┌──

(** The closure [sendRequest] of [RoundTrip]. *)
Definition sendRequest : M (W := W) http.Response :=
  bt <- get_bt ;;
  auth <- lift (authn.Bearer_Authorization (bearer bt)) ;;
  inp <- get_in ;;
  let canonicalHeaderHost := canonicalAddress bt (http.Host inp) in
  let canonicalURLHost := canonicalAddress bt (url.Host (http.URL inp)) in
  let canonicalRegistryHost :=
    canonicalAddress bt (name.RegistryStr (registry bt)) in
  (if bool_decide (canonicalHeaderHost = canonicalRegistryHost)
      || bool_decide (canonicalURLHost = canonicalRegistryHost)
   then
     let hdr := "Bearer " +:+ authn.RegistryToken auth in
     modify_in (fun r =>
       http.set_Header (http.Header_Set "Authorization" hdr (http.Header_ r)) r) ;;
     modify_in (fun r =>
       http.set_URL (url.set_Scheme (scheme bt) (http.URL r)) r)
   else ret tt) ;;
  modify_in (fun r =>
    http.set_Header (http.Header_Set "User-Agent" transportName (http.Header_ r)) r) ;;
  inp <- get_in ;;
  emit (EvRoundTrip inp) ;;
  call (inner bt inp).

(** The form [v] that [refreshOauth] fills in and posts. *)
Definition oauth_form (bt : bearerTransport W) (auth : authn.AuthConfig)
  : url.Values :=
  let v : url.Values := ∅ in
  let v := url.Set_ "scope" (Join (scopes bt) " ") v in
  let v := url.Set_ "service" (service bt) v in
  let v := url.Set_ "client_id" transportName v in
  if negb (bool_decide (authn.IdentityToken auth = "")) then
    let v := url.Set_ "grant_type" "refresh_token" v in
    url.Set_ "refresh_token" (authn.IdentityToken auth) v
  else if negb (bool_decide (authn.Username auth = ""))
          && negb (bool_decide (authn.Password auth = "")) then
    let v := url.Set_ "grant_type" "password" v in
    let v := url.Set_ "username" (authn.Username auth) v in
    let v := url.Set_ "password" (authn.Password auth) v in
    url.Set_ "access_type" "offline" v
  else v.

(** https://docs.docker.com/registry/spec/auth/oauth/ *)
Definition refreshOauth : M (W := W) bytes :=
  emit EvRefreshOauth ;;
  bt <- get_bt ;;
  auth <- call (basic bt) ;;
  u <- lift (url_Parse (realm bt)) ;;
  let v := oauth_form bt auth in
  emit (EvPostForm (URL_String u) v) ;;
  resp <- call (Client_PostForm (inner bt) (URL_String u) v) ;;
  match CheckError resp http.StatusOK with
  | Some err => fail err
  | None => lift (ioutil.ReadAll resp)
  end.

(** https://docs.docker.com/registry/spec/auth/token/ *)
Definition refreshBasic : M (W := W) bytes :=
  emit EvRefreshBasic ;;
  bt <- get_bt ;;
  u <- lift (url_Parse (realm bt)) ;;
  let b := basicTransport (inner bt) (basic bt) (url.Host u) in
  let u :=
    url.set_RawQuery
      (Values_Encode {[ "scope" := scopes bt; "service" := [service bt] ]})
      u in
  emit (EvGet (url.Host u) (URL_String u)) ;;
  resp <- call (Client_Get b (URL_String u)) ;;
  match CheckError resp http.StatusOK with
  | Some err => fail err
  | None => lift (ioutil.ReadAll resp)
  end.

(** The order of the two flows: the basic token exchange first, unless
    the credential is an identity token. *)
Definition flows (auth : authn.AuthConfig)
  : M (W := W) bytes * M (W := W) bytes :=
  if negb (bool_decide (authn.IdentityToken auth = ""))
  then (refreshOauth, refreshBasic)
  else (refreshBasic, refreshOauth).

(** The closure of [refresh] that runs [first] and falls back on
    [second]. *)
Definition fetch (first second : M (W := W) bytes) : M (W := W) bytes :=
  r <- attempt first ;;
  match r with
  | Err _ => second
  | Ok b => ret b
  end.

(** The second half of [refresh]: the body that was fetched is decoded
    and the credentials are replaced. *)
Definition install (content : bytes) : M (W := W) unit :=
  response <- lift (json_Unmarshal content) ;;
  (* Some registries set access_token instead of token. *)
  let response :=
    if negb (bool_decide (AccessToken response = ""))
    then set_Token (AccessToken response) response
    else response in
  (* Find a token to turn into a Bearer authenticator *)
  if negb (bool_decide (Token response = "")) then
    let bearer := authn.mkBearer (Token response) in
    (* If we obtained a refresh token from the oauth flow, use that for
       refresh() now. *)
    (if negb (bool_decide (RefreshToken response = "")) then
       modify_bt (set_basic (authn.FromConfig
         {| authn.Username := ""; authn.Password := "";
            authn.IdentityToken := RefreshToken response;
            authn.RegistryToken := "" |}))
     else ret tt) ;;
    (* Replace our old bearer authenticator (if we had one) with our
       newly refreshed authenticator. *)
    modify_bt (set_bearer bearer)
  else
    fail (Errorf ("no token in bearer response:" +:+ newline +:+ content)).

Definition refresh : M (W := W) unit :=
  emit EvRefresh ;;
  bt <- get_bt ;;
  auth <- call (basic bt) ;;
  let '(first, second) := flows auth in
  content <- fetch first second ;;
  install content.

(** RoundTrip implements http.RoundTripper *)
Definition RoundTrip : M (W := W) http.Response :=
  res <- sendRequest ;;
  (* Perform a token refresh() and retry the request in case the token
     has expired *)
  if bool_decide (http.StatusCode res = http.StatusUnauthorized) then
    refresh ;;
    sendRequest
  else ret res.

End Bearer.

(** ** Vocabulary of the properties *)

Section Vocabulary.
Context {W : Type}.

(** The host-match rule: the canonical form of the request's [Host]
    field or of its URL host is the canonical form of the registry
    host. *)
Definition host_matches (bt : bearerTransport W) (inp : http.Request) : bool :=
  bool_decide (canonicalAddress bt (http.Host inp) =
               canonicalAddress bt (name.RegistryStr (registry bt)))
  || bool_decide (canonicalAddress bt (url.Host (http.URL inp)) =
                  canonicalAddress bt (name.RegistryStr (registry bt))).

(** The state once [ev] is recorded and the world has moved to [w]. *)
Definition entered (ev : Event) (w : W) (s : State W) : State W :=
  mkState (this s) (in_ s) w (trace s ++ [ev]).

End Vocabulary.

Definition is_send (ev : Event) : bool :=
  match ev with EvRoundTrip _ => true | _ => false end.

Definition is_refresh (ev : Event) : bool :=
  match ev with EvRefresh => true | _ => false end.

Definition is_flow (ev : Event) : bool :=
  match ev with EvRefreshOauth | EvRefreshBasic => true | _ => false end.
(** C7, amended.  The quantity of every persisted line item is NULL or a
    four-byte integer (the table sets no lower bound), and a line item
    inserted without a quantity column is stored with quantity 1. *)
Theorem quantity_integer_default_one (d : db) :
  reachable d ->
  Forall quantity_integer_or_null (line_items d)
  /\ forall e v d',
       LineItems.v_quantity v = DEFAULT ->
       exec e (INSERT_line_items v) d = Ok d' ->
       exists li, line_items d' = line_items d ++ [li]
                  /\ LineItems.quantity li = Some 1.
Proof.
  intro R. split.
  - eapply Forall_impl; [|apply (wf_line_items d (reachable_wf d R))].
    apply stored_line_item_quantity.
  - simpl. intros e v d' D H. unbind H. injection H as <-.
    apply insert_row_ok in E. destruct E as (r & W & _ & ->).
    exists r. split; [reflexivity|].
    destruct W as [W _]. apply line_items_check_inv in W.
    destruct W as [W _]. apply line_items_coerce_inv in W.
    destruct W as (dd & g & q & u & t & _ & _ & E3 & _ & _ & ->). simpl.
    unfold LineItems.new_row in E3. simpl in E3. rewrite D in E3.
    simpl in E3. now injection E3 as <-.
Qed.

Lemma quantity_integer_default_one_witness :
  Forall quantity_integer_or_null (line_items Samples.one_receipt)
  /\ exists li,
       line_items Samples.with_item = line_items Samples.one_receipt ++ [li]
       /\ LineItems.quantity li = Some 1.
Proof.
  destruct (quantity_integer_default_one Samples.one_receipt
              samples_one_receipt_reachable) as [F D].
  split; [exact F|].
  apply (D Samples.e1 (Samples.line_item_values DEFAULT) Samples.with_item);
    reflexivity.
Defined.
(** * OmadaSentimentApp: the feature-sentiment dashboard of [app.py]

    A shallow embedding of the Streamlit script [app.py]: the CSV
    acquisition, the call of the external analyser, the pandas pipeline that
    turns the result table into the per-bucket summary (pivot, rates, score,
    sort) and the rendering calls.

    - Numbers held in a pandas cell are modelled by [number]: the float64
      values the script can produce are exact rationals, the two infinities
      and NaN; rounding is idealised away (a rate is the exact quotient).
    - A [DataFrame] is an ordered row index, an ordered list of column
      names and a cell function; a pandas [Series] taken from a frame is a
      function of the row label.
    - The script is a computation in a small monad that records the
      Streamlit calls made so far (the trace) and either completes or stops
      with an uncaught Python exception.
    - The analyser's result is a table of rows with the columns [bucket],
      [label] and [confidence]; the analysis block is given a second time
      on a result whose columns are not known to be there, with the two
      lookups that can raise [KeyError]. *)

From Stdlib Require Import List String Ascii Bool Arith ZArith QArith Lia.
From Stdlib Require Import Permutation Sorted DecimalString.
Import ListNotations.

Close Scope Q_scope.
Local Open Scope string_scope.
Local Open Scope list_scope.

(* ===================================================================== *)
(** ** Numbers of a pandas cell *)
(* ===================================================================== *)

Module Num.

Local Open Scope Q_scope.

(** An integer count or a float64 value, without rounding. *)
Inductive number : Type :=
| NaN
| NInf
| PInf
| Fin (q : Q).

Definition of_nat (n : nat) : number := Fin (inject_Z (Z.of_nat n)).

Definition isnan (x : number) : bool :=
  match x with NaN => true | _ => false end.

Definition neg (x : number) : number :=
  match x with
  | NaN => NaN
  | NInf => PInf
  | PInf => NInf
  | Fin q => Fin (- q)
  end.

(** [x + y]; opposite infinities cancel to NaN. *)
Definition add (x y : number) : number :=
  match x, y with
  | NaN, _ | _, NaN => NaN
  | PInf, NInf | NInf, PInf => NaN
  | PInf, _ | _, PInf => PInf
  | NInf, _ | _, NInf => NInf
  | Fin a, Fin b => Fin (a + b)
  end.

Definition sub (x y : number) : number := add x (neg y).

(** [x / y] as numpy's true division: no exception on a zero divisor,
    [0 / 0] is NaN and [a / 0] is an infinity of the sign of [a]. *)
Definition div (x y : number) : number :=
  match x, y with
  | NaN, _ | _, NaN => NaN
  | (PInf | NInf), (PInf | NInf) => NaN
  | PInf, Fin b => if Qle_bool 0 b then PInf else NInf
  | NInf, Fin b => if Qle_bool 0 b then NInf else PInf
  | Fin _, (PInf | NInf) => Fin 0
  | Fin a, Fin b =>
      if Qeq_bool b 0 then
        match a ?= 0 with
        | Eq => NaN
        | Gt => PInf
        | Lt => NInf
        end
      else Fin (a / b)
  end.

(** [x <= y] as Python compares floats: false as soon as one side is NaN. *)
Definition leb (x y : number) : bool :=
  match x, y with
  | NaN, _ | _, NaN => false
  | NInf, _ => true
  | _, PInf => true
  | PInf, _ => false
  | _, NInf => false
  | Fin a, Fin b => Qle_bool a b
  end.

(** The order of an ascending sort that puts NaN last. *)
Definition le_na_last (x y : number) : Prop :=
  isnan y = true \/ leb x y = true.

(** [lo <= x <= hi], for a value that is a number at all. *)
Definition within (lo hi : Q) (x : number) : Prop :=
  match x with
  | Fin q => lo <= q /\ q <= hi
  | _ => False
  end.

(** Equality of values: the same float, whatever fraction denotes it. *)
Definition eqv (x y : number) : Prop :=
  match x, y with
  | NaN, NaN | NInf, NInf | PInf, PInf => True
  | Fin a, Fin b => a == b
  | _, _ => False
  end.

End Num.

Import Num.

Declare Scope num_scope.
Delimit Scope num_scope with num.
Bind Scope num_scope with number.
Infix "+" := add : num_scope.
Infix "-" := sub : num_scope.
Infix "/" := div : num_scope.
Infix "<=?" := leb : num_scope.
Infix "==" := eqv (at level 70, no associativity) : num_scope.

(* ===================================================================== *)
(** ** Sorting on keys *)
(* ===================================================================== *)

Section InsertionSort.

Context {A K : Type}.
Variable le : K -> K -> bool.
Variable key : A -> K.

(** [x] goes in front of the first element whose key is not below its
    own. *)
Fixpoint insert (x : A) (l : list A) : list A :=
  match l with
  | [] => [x]
  | y :: l' => if le (key x) (key y) then x :: l else y :: insert x l'
  end.

Fixpoint isort (l : list A) : list A :=
  match l with
  | [] => []
  | x :: l' => insert x (isort l')
  end.

End InsertionSort.

(* ===================================================================== *)
(** ** Python exceptions *)
(* ===================================================================== *)

Module Py.

Inductive exn : Type :=
| FileNotFoundError
| PermissionError
| EmptyDataError
| ParserError
| UnicodeDecodeError
| KeyError (key : string)
| RuntimeError (msg : string).

(** What evaluating an expression gives: a value or a raised exception. *)
Inductive outcome (A : Type) : Type :=
| Ok (a : A)
| Raise (e : exn).

Arguments Ok {A} a.
Arguments Raise {A} e.

Definition is_FileNotFoundError (e : exn) : bool :=
  match e with FileNotFoundError => true | _ => false end.

End Py.

Import Py.

(* ===================================================================== *)
(** ** The pandas operations the script uses *)
(* ===================================================================== *)

Module Pandas.

(** One row of the analyser's result table (columns [bucket], [label],
    [confidence]). *)
Record row : Type := mkRow {
  bucket : string;
  label : string;
  confidence : Q
}.

Definition result_table : Type := list row.

(** [DataFrame.empty] *)
Definition empty (t : result_table) : bool :=
  match t with [] => true | _ => false end.

(** The distinct values of a column of strings, listed in sorted order
    (the keys of a sorted [groupby]). *)
Definition unique_sorted (l : list string) : list string :=
  isort String.leb (fun s => s) (nodup string_dec l).

(** A series indexed by (bucket, label) pairs. *)
Definition counts : Type := list ((string * string) * nat).

Definition group (t : result_table) (b : string) : result_table :=
  filter (fun r => String.eqb (bucket r) b) t.

(** [SeriesGroupBy.value_counts] of one group: one entry per label that
    occurs in it, the most frequent first. Which of two labels of equal
    count comes first differs between pandas versions; the entries are only
    looked up by their key below, so their order is never read. *)
Definition value_counts (b : string) (g : result_table) : counts :=
  let labels := map label g in
  isort (fun m n => Nat.leb n m) snd
    (map (fun l => ((b, l), count_occ string_dec labels l))
         (unique_sorted labels)).

(** [result_df.groupby('bucket')['label'].value_counts()] *)
Definition groupby_value_counts (t : result_table) : counts :=
  flat_map (fun b => value_counts b (group t b))
           (unique_sorted (map bucket t)).

Definition pair_eqb (p q : string * string) : bool :=
  String.eqb (fst p) (fst q) && String.eqb (snd p) (snd q).

Fixpoint lookup (k : string * string) (s : counts) : option nat :=
  match s with
  | [] => None
  | (k', n) :: s' => if pair_eqb k k' then Some n else lookup k s'
  end.

(** The number of rows of the table with the given bucket and label. *)
Definition count_rows (t : result_table) (b l : string) : nat :=
  List.length (filter (fun r => String.eqb (bucket r) b && String.eqb (label r) l) t).

Definition Series : Type := string -> number.

Record DataFrame : Type := mkFrame {
  index : list string;
  columns : list string;
  cell : string -> string -> number   (* row label, column name *)
}.

(** [.unstack(fill_value=fill)]: the inner level becomes the columns. The
    order in which pandas lists the label columns is not the same in all
    versions (sorted, or by first appearance); the model lists them sorted,
    and the script reads columns by name only. *)
Definition unstack (fill : nat) (s : counts) : DataFrame :=
  {| index := unique_sorted (map (fun e => fst (fst e)) s);
     columns := unique_sorted (map (fun e => snd (fst e)) s);
     cell := fun b l =>
       match lookup (b, l) s with
       | Some n => of_nat n
       | None => of_nat fill
       end |}.
(** A reply whose object is no JSON: a comma is missing in it. *)
Definition reply_not_json : pystr :=
  py "{" ++ quoted key_name ++ py ": " ++ quoted (py "zzz") ++ py " "
    ++ quoted (py "k") ++ py ": " ++ quoted (py "v") ++ py "}".

(** A reply with no JSON in it. *)
Definition reply_chatty : pystr := py "Do you prefer the sea or the hills?".

(** Bob in the search menu, in a chat that has started. *)
Definition bob_chatting : Session :=
  {| current_user := Some bob; center := Some (35%float, 139%float); zoom := 15;
     mode := PlaceMode; nearby_notes := []; selected_note_id := None;
     user_location := Some near_n1; initial_load := false; auto_refresh := true;
     search_results := None; initial_notes_generated := false;
     clicked_location := None; main_menu := SearchMenu;
     chat_messages := [(RoleAssistant, assistant_greeting); (RoleUser, py "somewhere calm")];
     recommended_note_id := None; chat_started := true;
     switch_to_note_mode := false |}.

Definition world_of (s : Session) (notes : list Note) : World :=
  {| session := s; notes_file := notes;
     users_file := {[ py "alice" := alice; py "bob" := bob ]} |}.

(** Alice about to place a note where she clicked, while the store already
    holds a note whose id is the reading of the clock. *)
Definition clock_id : pystr := py "1700000000.5".

Definition n_clock : Note :=
  {| note_id := clock_id; title := py "Bench"; hashtags := [];
     lat := 35%float; lng := 139%float;
     creator_id := py "bob"; creator_name := py "Bob"; entries := [] |}.

Definition alice_placing : Session :=
  {| current_user := Some alice; center := Some (35%float, 139%float); zoom := 15;
     mode := PlaceMode; nearby_notes := []; selected_note_id := None;
     user_location := Some near_n1; initial_load := false; auto_refresh := true;
     search_results := None; initial_notes_generated := true;
     clicked_location := Some (35.001%float, 139.001%float); main_menu := NoteOps;
     chat_messages := []; recommended_note_id := None; chat_started := false;
     switch_to_note_mode := false |}.

(** The inputs of a run in which only [ev] happens. *)
Definition just (ev : Event) : Inputs :=
  {| in_event := ev; in_location := None; in_gmaps := true; in_openai := true;
     in_selectbox := None; in_places := fun _ => Some [];
     in_clock := fun _ => 1700000000%float |}.
Lemma C2_witness :
  let fields := [("dir", PStr "d"); ("n", PInt 2); ("x", PNone);
                 ("o", PDict [("k", PList [PInt 1; PBool true])])] in
  let kwargs := {| kw_headers := None; kw_params := None;
                   kw_json := Some (PDict fields) |} in
  ("POST" = "POST" \/ "POST" = "PUT")
  /\ kw_json kwargs = Some (PDict fields)
  /\ canonical_body fields
     = "dird" ++ "n2" ++ "xnull" ++ "o"
       ++ String "{" (String dquote ("k" ++ String dquote ":[1,true]}"))
  /\ exists r : Request,
       calls (snd (_request Demo.ext Demo.home (Some Demo.session) "POST"
                     "/x" kwargs Demo.world))
       = [Signed r]
       /\ req_json r = Some (PDict fields)
       /\ dict_get (req_headers r) "sign"
          = Some (MD5.md5 ("tok" ++ "1700000001" ++ "n0"
                             ++ canonical_body fields)).
Proof.
  intros fields kwargs.
  split; [left; reflexivity|]. split; [reflexivity|]. split; [reflexivity|].
  destruct (C2_post_body_in_insertion_order _ Demo.ext Demo.home
              (Some Demo.session) "POST" "/x" kwargs Demo.world fields
              (or_introl eq_refl) eq_refl)
    as (r & Hc & Hj & Hs & _).
  exists r. vm_compute in Hc, Hj, Hs |- *. repeat split; assumption.
Defined.

Lemma C2_counterexample :
  let f1 := [("a", PStr "ba"); ("ab", PStr "a")] in
  let f2 := [("ab", PStr "a"); ("a", PStr "ba")] in
  Permutation f1 f2 /\ f1 <> f2
  /\ exists r1 r2 : Request,
       calls (snd (Demo.post f1)) = [Signed r1]
       /\ calls (snd (Demo.post f2)) = [Signed r2]
       /\ req_json r1 = Some (PDict f1)
       /\ req_json r2 = Some (PDict f2)
       /\ dict_get (req_headers r1) "sign"
          = Some (MD5.md5 ("tok" ++ "1700000001" ++ "n0" ++ "abaaba"))
       /\ dict_get (req_headers r2) "sign" = dict_get (req_headers r1) "sign".
Proof.
  intros f1 f2. split; [apply perm_swap|]. split; [discriminate|].
  do 2 eexists.
  split; [vm_compute; reflexivity|]. split; [vm_compute; reflexivity|].
  vm_compute. repeat split.
Qed.

(** Order does matter in general: the same two fields in the two orders,
    signed at the same instant, get different signatures. *)
Example reordered_fields_sign_differently :
  exists r1 r2 : Request,
    calls (snd (Demo.post [("a", PInt 1); ("b", PInt 2)])) = [Signed r1]
    /\ calls (snd (Demo.post [("b", PInt 2); ("a", PInt 1)])) = [Signed r2]
    /\ dict_get (req_headers r1) "sign"
       = Some (MD5.md5 ("tok" ++ "1700000001" ++ "n0" ++ "a1b2"))
    /\ dict_get (req_headers r2) "sign"
       = Some (MD5.md5 ("tok" ++ "1700000001" ++ "n0" ++ "b2a1"))
    /\ dict_get (req_headers r1) "sign" <> dict_get (req_headers r2) "sign".
Proof.
  do 2 eexists.
  split; [vm_compute; reflexivity|]. split; [vm_compute; reflexivity|].
  vm_compute. repeat split. discriminate.
Qed.

(* ===================================================================== *)
(** ** Login and logout *)
(* ===================================================================== *)

(** C8. When the username is not an email address, login sends one signed
    POST whose body carries, as username, the field encryption of 86-
    followed by the username, and as password the field encryption of the
    password. *)
Theorem C8_login_prefixes_and_encrypts :
  forall (T : Types) (E : Ext T) (self : KarcherHome T)
         (username password : string) (register_id : option string)
         (w : World),
    is_email E username = false ->
    exists (r : Request) (body : dict),
      calls (snd (login E self username password register_id w))
      = (calls w ++ [Signed r])%list
      /\ req_method r = "POST"
      /\ req_url r = _base_url self ++ "/user-center/auth/login"
      /\ req_json r = Some (PDict body)
      /\ dict_get body "username" = Some (PStr (encrypt E ("86-" ++ username)))
      /\ dict_get body "password" = Some (PStr (encrypt E password)).
Proof.
  intros T E self username password register_id w Hmail.
  unfold login. rewrite Hmail. cbn [negb].
  set (first := match register_id with
                | Some r => if String.eqb r "" then _ else _
                | None => _
                end).
  assert (Hfirst : exists rid w1,
             first w = (inr rid, w1) /\ calls w1 = calls w).
  { subst first. destruct register_id as [r|]; [destruct (String.eqb r "")|];
      unfold bind, tick, ret; cbn; eauto. }
  destruct Hfirst as (rid & w1 & Hf & Hc).
  unfold bind at 1. rewrite Hf.
  rewrite bind_quiet_tail by (intros resp; quiet).
  match goal with
  | |- context [_request E self None "POST" ?u ?kw w1] =>
      destruct (request_post_run E self None "POST" u kw w1 _
                  (or_introl eq_refl) eq_refl)
        as (r & Hrun & Hm & Hu & _ & Hj & _)
  end.
  exists r. eexists. rewrite Hrun. cbn [snd calls]. rewrite Hc.
  split; [reflexivity|]. split; [exact Hm|]. split; [exact Hu|].
  split; [exact Hj|]. split; reflexivity.
Qed.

└──

* **WORK ORDER**
Give the number of lines in the material above that contain "into", with no other words.

* **SOLUTION TO THIS TASK**
2